# [PROBLEM DESCRIPTION]
In the material below, the lines to repeat exactly run from the one containing "TESTMODE; TESTFOLDER ]" to the very last line, both included.
(Beginning of INFORMATION)
Definition error_detail (e : PyExc) : string :=
  match exc_class e with
  | AnkerSolixApiClientAuthenticationError
  | AnkerSolixApiClientCommunicationError
  | AnkerSolixApiClientRetryExceededError => exc_str e
  | AbortFlow | OtherException =>
      "Exception " +:+ exc_type e +:+ ": " +:+ exc_str e
  end.

(** The world after a series of calls of the options step. *)
Definition after_options_rounds (submissions : list (option PyDict))
    (w : World) : World :=
  foldl (λ w user_options, (async_step_user_options user_options w).2)
        w submissions.

End Vocabulary.

(* ===================================================================== *)
(** ** Example data *)
(* ===================================================================== *)

Definition entry_alice : ConfigEntry :=
  {| entry_id := "e1"; unique_id := Some "a@x.com"; title := "Alice" |}.
Definition entry_bob : ConfigEntry :=
  {| entry_id := "e2"; unique_id := Some "b@x.com"; title := "Bob" |}.

Definition device_A : dr.DeviceEntry :=
  {| dr.id := "devA"; dr.serial_number := Some "SA"; dr.config_entries := ["e1"] |}.
Definition device_B : dr.DeviceEntry :=
  {| dr.id := "devB"; dr.serial_number := Some "SB"; dr.config_entries := ["e1"] |}.
Definition device_C : dr.DeviceEntry :=
  {| dr.id := "devC"; dr.serial_number := Some "SC"; dr.config_entries := ["e1"] |}.
Definition device_X : dr.DeviceEntry :=
  {| dr.id := "devX"; dr.serial_number := Some "SX"; dr.config_entries := ["e2"] |}.

(** Alice's account alone, with the three devices A, B and C. *)
Definition hass_alice : HomeAssistant :=
  {| async_entries := [entry_alice];
     device_registry := [device_A; device_B; device_C] |}.

(** Alice's device B registered before Bob's device X. *)
Definition hass_two_accounts : HomeAssistant :=
  {| async_entries := [entry_alice; entry_bob];
     device_registry := [device_B; device_X] |}.

Definition input_alice : PyDict :=
  {[ "username" := VStr "A@x.com"; "password" := VStr "pw";
     "country_code" := VStr "DE"; "accept_terms" := VBool true ]}.

Definition input_carol : PyDict :=
  {[ "username" := VStr "Carol@x.com"; "password" := VStr "pw";
     "country_code" := VStr "DE"; "accept_terms" := VBool true ]}.

Definition input_no_username : PyDict := {[ "password" := VStr "pw" ]}.

(** A is present as a solarbank, C is present as an inverter, B is absent. *)
Definition apidata_A_C : gmap string PyDict :=
  {[ "SA" := {[ "type" := VStr "solarbank" ]};
     "SC" := {[ "type" := VStr "inverter" ]} ]}.

(** The fetched data holds Bob's device X. *)
Definition apidata_X : gmap string PyDict :=
  {[ "SX" := {[ "type" := VStr "solarbank" ]} ]}.

Definition client_carol : AnkerSolixApiClient :=
  {| nickname := "Carol"; sites := ∅; devices := ∅ |}.

Definition cloud_ok : Cloud :=
  {| authenticate := λ _, inr client_carol; update_sites := λ c, inr c |}.

Definition exc_bad_password : PyExc :=
  {| exc_class := AnkerSolixApiClientAuthenticationError;
     exc_type := "<class 'custom_components.anker_solix.api_client.AnkerSolixApiClientAuthenticationError'>";
     exc_str := "Invalid credentials" |}.

Definition cloud_rejecting : Cloud :=
  {| authenticate := λ _, inl exc_bad_password; update_sites := λ c, inr c |}.

Definition world_two_accounts : World :=
  {| self := FlowHandler_init "/config/custom_components/anker_solix/examples";
     hass := hass_two_accounts; cloud_calls := [] |}.

Definition options_default : PyDict :=
  {[ "scan_interval" := VInt 60; "dev_interval_mult" := VInt 10;
     "exclude" := VList ["solarbank_energy"] ]}.

Definition options_testmode_no_folder : PyDict :=
  {[ "scan_interval" := VInt 60; "testmode" := VBool true ]}.

(* ===================================================================== *)
(** ** The options schema (lines 40-54 and 259-344) *)
(* ===================================================================== *)

(** A numeric literal of the source: an integer, or the decimal literal
    [mantissa * 10 ^ exponent] of a float ([0.1] is [NFloat 1 (-1)]). The
    code never computes with the bounds. *)
Inductive PyNum :=
| NInt (z : Z)
| NFloat (mantissa exponent : Z).

(** The selectors of [homeassistant.helpers.selector] the options form
    uses, with the keyword arguments the code passes; an argument the code
    leaves out is [None]. *)
Module selector.

Inductive NumberSelectorMode := BOX | SLIDER.

Record NumberSelectorConfig := {
  min : PyNum;
  max : PyNum;
  step : PyNum;
  unit_of_measurement : string;
  mode : NumberSelectorMode
}.

Record SelectSelectorConfig := {
  options : list string;
  select_mode : option string;
  sort : option bool;
  multiple : option bool;
  translation_key : option string
}.

Inductive Selector :=
| NumberSelector (config : NumberSelectorConfig)
| SelectSelector (config : SelectSelectorConfig)
| BooleanSelector.

End selector.

(** [vol.Optional(schema, default=..., description={"suggested_value": ...})];
    an argument the code leaves out is [None]. *)
Module vol.

Record Optional := {
  schema : string;
  default : option PyVal;
  suggested_value : option PyVal
}.

End vol.

(** The constants the schema builder imports: keys from
    [homeassistant.const] and [const.py], the build flag [ALLOW_TESTMODE]
    (its truth value), the default values and category lists of
    [api_client]. The six keys of the form are different strings. *)
Class OptionConst {const : Const} := {
  CONF_SCAN_INTERVAL : string;
  INTERVALMULT : string;
  CONF_DELAY_TIME : string;
  CONF_EXCLUDE : string;
  ALLOW_TESTMODE : bool;
  SCAN_INTERVAL_DEF : PyVal;
  INTERVALMULT_DEF : PyVal;
  DELAY_TIME_DEF : PyVal;
  DEFAULT_EXCLUDE_CATEGORIES : list string;
  API_CATEGORIES : list string;
  option_keys_distinct :
    NoDup [ CONF_SCAN_INTERVAL; INTERVALMULT; CONF_DELAY_TIME; CONF_EXCLUDE;
            TESTMODE; TESTFOLDER ]
}.

(** [list.sort()] on strings: ascending by code point. *)
Definition sort_strings (l : list string) : list string :=
  merge_sort (λ a b, String.leb a b) l.

Section OptionsSchema.
Context {const : Const} {oconst : OptionConst}.

Definition _SCAN_INTERVAL_MIN : PyNum := if ALLOW_TESTMODE then NInt 10 else NInt 30.
Definition _SCAN_INTERVAL_MAX : PyNum := NInt 600.
Definition _SCAN_INTERVAL_STEP : PyNum := NInt 10.
Definition _INTERVALMULT_MIN : PyNum := NInt 2.
Definition _INTERVALMULT_MAX : PyNum := NInt 60.
Definition _INTERVALMULT_STEP : PyNum := NInt 2.
Definition _DELAY_TIME_MIN : PyNum := NFloat 0 (-1).
Definition _DELAY_TIME_MAX : PyNum := NFloat 20 (-1).
Definition _DELAY_TIME_STEP : PyNum := NFloat 1 (-1).
Definition _ALLOW_TESTMODE : bool := ALLOW_TESTMODE.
(End of INFORMATION)
# [COMPLETED EXERCISE]
            TESTMODE; TESTFOLDER ]
}.

(** [list.sort()] on strings: ascending by code point. *)
Definition sort_strings (l : list string) : list string :=
  merge_sort (λ a b, String.leb a b) l.

Section OptionsSchema.
Context {const : Const} {oconst : OptionConst}.

Definition _SCAN_INTERVAL_MIN : PyNum := if ALLOW_TESTMODE then NInt 10 else NInt 30.
Definition _SCAN_INTERVAL_MAX : PyNum := NInt 600.
Definition _SCAN_INTERVAL_STEP : PyNum := NInt 10.
Definition _INTERVALMULT_MIN : PyNum := NInt 2.
Definition _INTERVALMULT_MAX : PyNum := NInt 60.
Definition _INTERVALMULT_STEP : PyNum := NInt 2.
Definition _DELAY_TIME_MIN : PyNum := NFloat 0 (-1).
Definition _DELAY_TIME_MAX : PyNum := NFloat 20 (-1).
Definition _DELAY_TIME_STEP : PyNum := NFloat 1 (-1).
Definition _ALLOW_TESTMODE : bool := ALLOW_TESTMODE.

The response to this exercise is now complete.